Sutton forced his receiver to the inside, allowing McNeil to step in front of Mitchell's pass and take it 57 yards the other way. His teammates cleared the way for the return to the 8-yard line, setting up a Jalen Hurd touchdown.
"That play felt great," he said. "When I caught that interception, I felt great. I felt like I was back. It was a wonderful feeling with all of the support from everyone on the team."
It made an impact on his head coach as well.
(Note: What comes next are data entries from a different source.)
(* ===== verification/Inode.v ===== *)
(** * Inode operations of eVFS (fs/ext4/evfs.c)

    Reading, allocating, freeing and iterating over inodes, and the helpers that
    record in the tracker which inodes were allocated through eVFS.  The labels of
    [evfs_inode_alloc] ([fail_free_drop], [fail_drop], [stop_journal], [fail_init],
    [out]) are local continuations, in the order in which the code falls through
    them. *)

From stdpp Require Import prelude list gmap strings.
From Stdlib Require Import ZArith Lia.
From S2P Require Import Prelude Kernel Bytes Bmt Layout ExtentNode ExtentTree Fs Block.

Local Open Scope string_scope.
Local Open Scope Z_scope.

(** [struct evfs_ino_read_out]; [est_rdev] is [None] when the handler leaves the
    stack word uninitialised. *)
Record evfs_stat := Stat {
  est_dev : Z; est_ino : Z; est_mode : Z; est_nlink : Z; est_uid : Z; est_gid : Z;
  est_rdev : option Z;
  est_version : Z; est_size : Z; est_blksize : Z; est_blocks : Z;
  est_atime : Z; est_atime_nsec : Z;
  est_mtime : Z; est_mtime_nsec : Z;
  est_ctime : Z; est_ctime_nsec : Z
}.

Section Inode.
Context `{Env} `{Csum} `{Balloc}.

(** *** Link counts and the tracker *)

(** [drop_nlink] and [inc_nlink] on the 32-bit link count. *)
Definition drop_nlink (n : Z) : K fs unit :=
  kmodify (upd_inode n (fun i => set_nlink (u32 (i_nlink i - 1)) i)).
Definition inc_nlink (n : Z) : K fs unit :=
  kmodify (upd_inode n (fun i => set_nlink (u32 (i_nlink i + 1)) i)).

Definition evfs_inode_dec_nlink (n : Z) : K fs Z :=
  drop_nlink n;;; ext4_mark_inode_dirty n.
Definition evfs_inode_inc_nlink (n : Z) : K fs Z :=
  inc_nlink n;;; ext4_mark_inode_dirty n.

Definition tracker_op (op : evfs_bitop) (n : Z) : K fs Z :=
  zoom f_tracker set_tracker (evfs_bit_wrapper op n).

Definition evfs_inode_track (n : Z) : K fs Z :=
  ret <~ tracker_op (EBO_BOOL test_and_set_bit) n;;
  kret (if ret =? 1 then - EEXIST else ret).

Definition evfs_inode_untrack (n : Z) : K fs Z :=
  ret <~ tracker_op (EBO_BOOL test_and_clear_bit) n;;
  let ret := if ret =? 0 then - ENOENT else ret in
  kret (if ret =? 1 then 0 else ret).

Definition evfs_inode_untrack_nolock (n : Z) : K fs Z :=
  tracker_op (EBO_VOID clear_bit) n.

(** *** Reading *)

(** [evfs_hello]: a message to the log. *)
Definition evfs_hello : K fs Z := call_int "printk" [];;; kret 0.

(** [evfs_iver]: the value copied to [*ver]. *)
Definition evfs_iver (n : Z) : K fs (Z * Z) :=
  s <~ kget;; kret (0, i_version (inode_of s n)).

Definition stat_of (s : fs) (s_dev n : Z) : evfs_stat :=
  let i := inode_of s n in
  Stat s_dev n (i_mode i) (i_nlink i) (i_uid i) (i_gid i)
    (if S_ISBLK (i_mode i) || S_ISCHR (i_mode i) then Some (i_rdev i) else None)
    (i_version i) (i_size i) (s_blocksize (f_sbi s)) (i_blocks i)
    (tv_sec (i_atime i)) (tv_nsec (i_atime i))
    (tv_sec (i_mtime i)) (tv_nsec (i_mtime i))
    (tv_sec (i_ctime i)) (tv_nsec (i_ctime i)).

(** [evfs_inode_read]: the error and, on success, what is copied to [args->out]. *)
Definition evfs_inode_read (s_dev iindex : Z) : K fs (Z * option evfs_stat) :=
  ino <~ ext4_iget iindex;;
  match ino with
  | PtrErr e => kret (e, None)
  | PtrNull => koops
  | PtrOk =>
      acquire (Shared (LInode iindex));;;
      s <~ kget;;
      let stat := stat_of s s_dev iindex in
      release (Shared (LInode iindex));;;
      iput iindex;;;
      kret (0, Some stat)
  end.

(** *** Allocating *)

(** [S_IFREG | 0644] *)
Definition new_mode : Z := Z.lor S_IFREG 420.

(** The inode as the handler fills it in before inserting it. *)
Definition fresh_inode (group sec nsec : Z) : inode :=
  let now := Ts sec nsec in
  Inode new_mode 1 0 0 0 0 0 0 now now now 0 false now 0 0 0 0 group (2 ^ 32 - 1) 0 0 zero_tree [].

(** The checksum seed of an inode. *)
Definition inode_seed (sbi : ext4_sb_info) (n gen : Z) : Z :=
  ext4_chksum (ext4_chksum (s_csum_seed sbi) (le_bytes 4 n)) (le_bytes 4 gen).

(** The descriptor after inode [offset] of the group was allocated. *)
Definition inode_alloc_gd (s : fs) (group offset : Z) : list Z :=
  let sbi := f_sbi s in
  let es := f_es s in
  let ipg := s_inodes_per_group sbi in
  let gd := gd_of s group in
  let gd := ext4_free_inodes_set sbi gd (u32 (ext4_free_inodes_count sbi gd - 1)) in
  if ext4_has_group_desc_csum sbi es then
    let gd :=
      if gd_has_flag gd EXT4_BG_BLOCK_UNINIT then
        let gd := gd_clear_flag gd EXT4_BG_BLOCK_UNINIT in
        let gd := ext4_free_group_clusters_set sbi gd (free_clusters_after_init sbi es group gd) in
        block_bitmap_csum_set sbi es gd (bbm_of s group)
      else gd in
    let free := s32 (ipg - ext4_itable_unused_count sbi gd) in
    let '(gd, free) :=
      if gd_has_flag gd EXT4_BG_INODE_UNINIT
      then (gd_clear_flag gd EXT4_BG_INODE_UNINIT, 0) else (gd, free) in
    let gd := if u64 free <? offset
              then ext4_itable_unused_set sbi gd (u32 (ipg - offset - 1)) else gd in
    let gd := inode_bitmap_csum_set sbi es gd (ibm_of s group) in
    ext4_group_desc_csum_set sbi es group gd
  else gd.

(** [out] *)
Definition ialloc_out (group ret : Z) : K fs Z :=
  s <~ kget;;
  release (bbm_ref s group);;; release (ibm_ref s group);;; kret ret.

(** [fail_init]; the inode is in the cache when [hashed]. *)
Definition ialloc_fail_init (group iindex : Z) (hashed : bool) (ret : Z) : K fs Z :=
  call_int "dquot_drop" [iindex];;;
  (if hashed then kmodify (upd_inode iindex set_noquota)
   else kret tt);;;
  iput iindex;;;
  ialloc_out group ret.

(** [stop_journal] *)
Definition ialloc_stop (group iindex : Z) (hashed : bool) (ret : Z) : K fs Z :=
  err <~ ext4_journal_stop;;
  let ret := if err <? 0 then err else ret in
  if 0 <=? ret then iput iindex;;; ialloc_out group ret
  else ialloc_fail_init group iindex hashed ret.

(** [fail_drop] *)
Definition ialloc_fail_drop (group iindex ret : Z) : K fs Z :=
  kmodify (upd_inode iindex (set_nlink 0));;;
  release (Excl (LNew iindex));;;
  ialloc_stop group iindex true ret.

(** [fail_free_drop] *)
Definition ialloc_fail_free_drop (group iindex ret : Z) : K fs Z :=
  call_int "dquot_free_inode" [iindex];;;
  ialloc_fail_drop group iindex ret.

(** From [dquot_alloc_inode] on: the inode is hashed and locked. *)
Definition ialloc_commit (group offset iindex : Z) : K fs Z :=
  err <~ call_int "dquot_alloc_inode" [iindex];;
  if negb (err =? 0) then ialloc_fail_drop group iindex err else
  err <~ ext4_mark_inode_dirty iindex;;
  if negb (err =? 0) then ialloc_fail_free_drop group iindex err else
  acquire (Excl (LGroup group));;;
  kmodify (fun s => set_gd group (inode_alloc_gd s group offset) s);;;
  release (Excl (LGroup group));;;
  kmodify (fun s => set_freeinodes (f_freeinodes s - 1) s);;;
  err <~ call_int "ext4_handle_dirty_metadata" [0; group];;
  if err <? 0 then ialloc_fail_free_drop group iindex err else
  err <~ call_int "ext4_handle_dirty_metadata" [1; group];;
  if err <? 0 then ialloc_fail_free_drop group iindex err else
  err <~ call_int "ext4_handle_dirty_metadata" [2; group];;
  if err <? 0 then ialloc_fail_free_drop group iindex err else
  release (Excl (LNew iindex));;;
  ialloc_stop group iindex true 0.

(** The set-up of the new inode after its bit was taken. *)
Definition ialloc_setup (group offset iindex : Z) : K fs Z :=
  err <~ evfs_inode_track iindex;;
  if err <? 0 then ialloc_stop group iindex false err else
  sec <~ call_int "current_time_sec" [];;
  nsec <~ call_int "current_time_nsec" [];;
  call_int "ext4_set_inode_flags" [iindex];;;
  ins <~ call_int "insert_inode_locked" [iindex];;
  if ins <? 0 then ialloc_stop group iindex false (- EIO) else
  acquire (Excl (LNew iindex));;;
  gen <~ call_int "get_random_u32" [];;
  kmodify (fun s =>
    let i := fresh_inode group sec nsec in
    set_inode iindex
      (set_seed gen (if ext4_has_metadata_csum (f_sbi s) (f_es s)
                     then inode_seed (f_sbi s) iindex gen else i_csum_seed i) i) s);;;
  ialloc_commit group offset iindex.

(** [evfs_inode_alloc] *)
Definition evfs_inode_alloc (iindex : Z) : K fs Z :=
  s <~ kget;;
  let ipg := s_inodes_per_group (f_sbi s) in
  let group := u32 (u64 (iindex - 1) / ipg) in
  let offset := u64 (iindex - 1) mod ipg in
  ibh <~ ext4_read_inode_bitmap group;;
  match ibh with
  | PtrErr e => kret e
  | PtrNull => koops
  | PtrOk =>
      bbh <~ ext4_read_block_bitmap group;;
      match bbh with
      | PtrErr e => s <~ kget;; release (ibm_ref s group);;; kret e
      | PtrNull => koops
      | PtrOk =>
          gd <~ call_ptr "ext4_get_group_desc" [group];;
          match gd with
          | PtrOk =>
              ino <~ call_ptr "new_inode" [];;
              match ino with
              | PtrOk =>
                  acquire (Ref (RInode iindex));;;
                  err <~ call_int "dquot_initialize" [iindex];;
                  if negb (err =? 0) then ialloc_fail_init group iindex false err else
                  h <~ ext4_journal_start 5;;
                  match h with
                  | PtrErr e => ialloc_fail_init group iindex false e
                  | PtrNull => koops
                  | PtrOk =>
                      err <~ call_int "ext4_journal_get_write_access" [2; group];;
                      if err <? 0 then ialloc_stop group iindex false err else
                      err <~ call_int "ext4_journal_get_write_access" [1; group];;
                      if err <? 0 then ialloc_stop group iindex false err else
                      err <~ call_int "ext4_journal_get_write_access" [0; group];;
                      if err <? 0 then ialloc_stop group iindex false err else
                      acquire (Excl (LGroup group));;;
                      s <~ kget;;
                      let '(old, bm) := test_and_set_bit offset (ibm_of s group) in
                      kmodify (set_ibm group bm);;;
                      release (Excl (LGroup group));;;
                      if old : bool then ialloc_stop group iindex false (- EEXIST)
                      else ialloc_setup group offset iindex
                  end
              | _ => ialloc_out group (- ENOMEM)
              end
          | _ => ialloc_out group (- EINVAL)
          end
      end
  end.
"It's a moment I'll never forget," Jones said. "With what he's been through over the last month, to get back on the field with his teammates and then be able to make a play that had an impact on the game. Then watching the effort of all of the players blocking for him and watching the excitement for him for that play."
Count his teammates among those impressed as well.
"It was amazing," Sutton said. "The adversity that he has been through, we were excited to have him back out there with us. He's so important, so valuable to the team and the impact that he had against Western Carolina, he's back like he never left. It was amazing seeing him get that interception and chasing him down the field trying to find guys to block."
More than just his impact on the field, Jones was excited to just see that familiar smile that McNeil flashes so frequently that was missing during the time of football uncertainty.
"He has a smile that is always uplifting," Jones said. "To see him smile again and enjoy putting his pads on and going to practice. Football is very fragile and you never know when it can be taken from you. Those are the moments that really create perspective about how special it is to play this game each and every day."
The play against Western Carolina is only the start of the answer to what is next. The second chance has been granted, now comes making the most of it, however long it is.
"I'm going to give my all every single day, every single game," McNeil said. "I'm going to give it my all and take nothing for granted."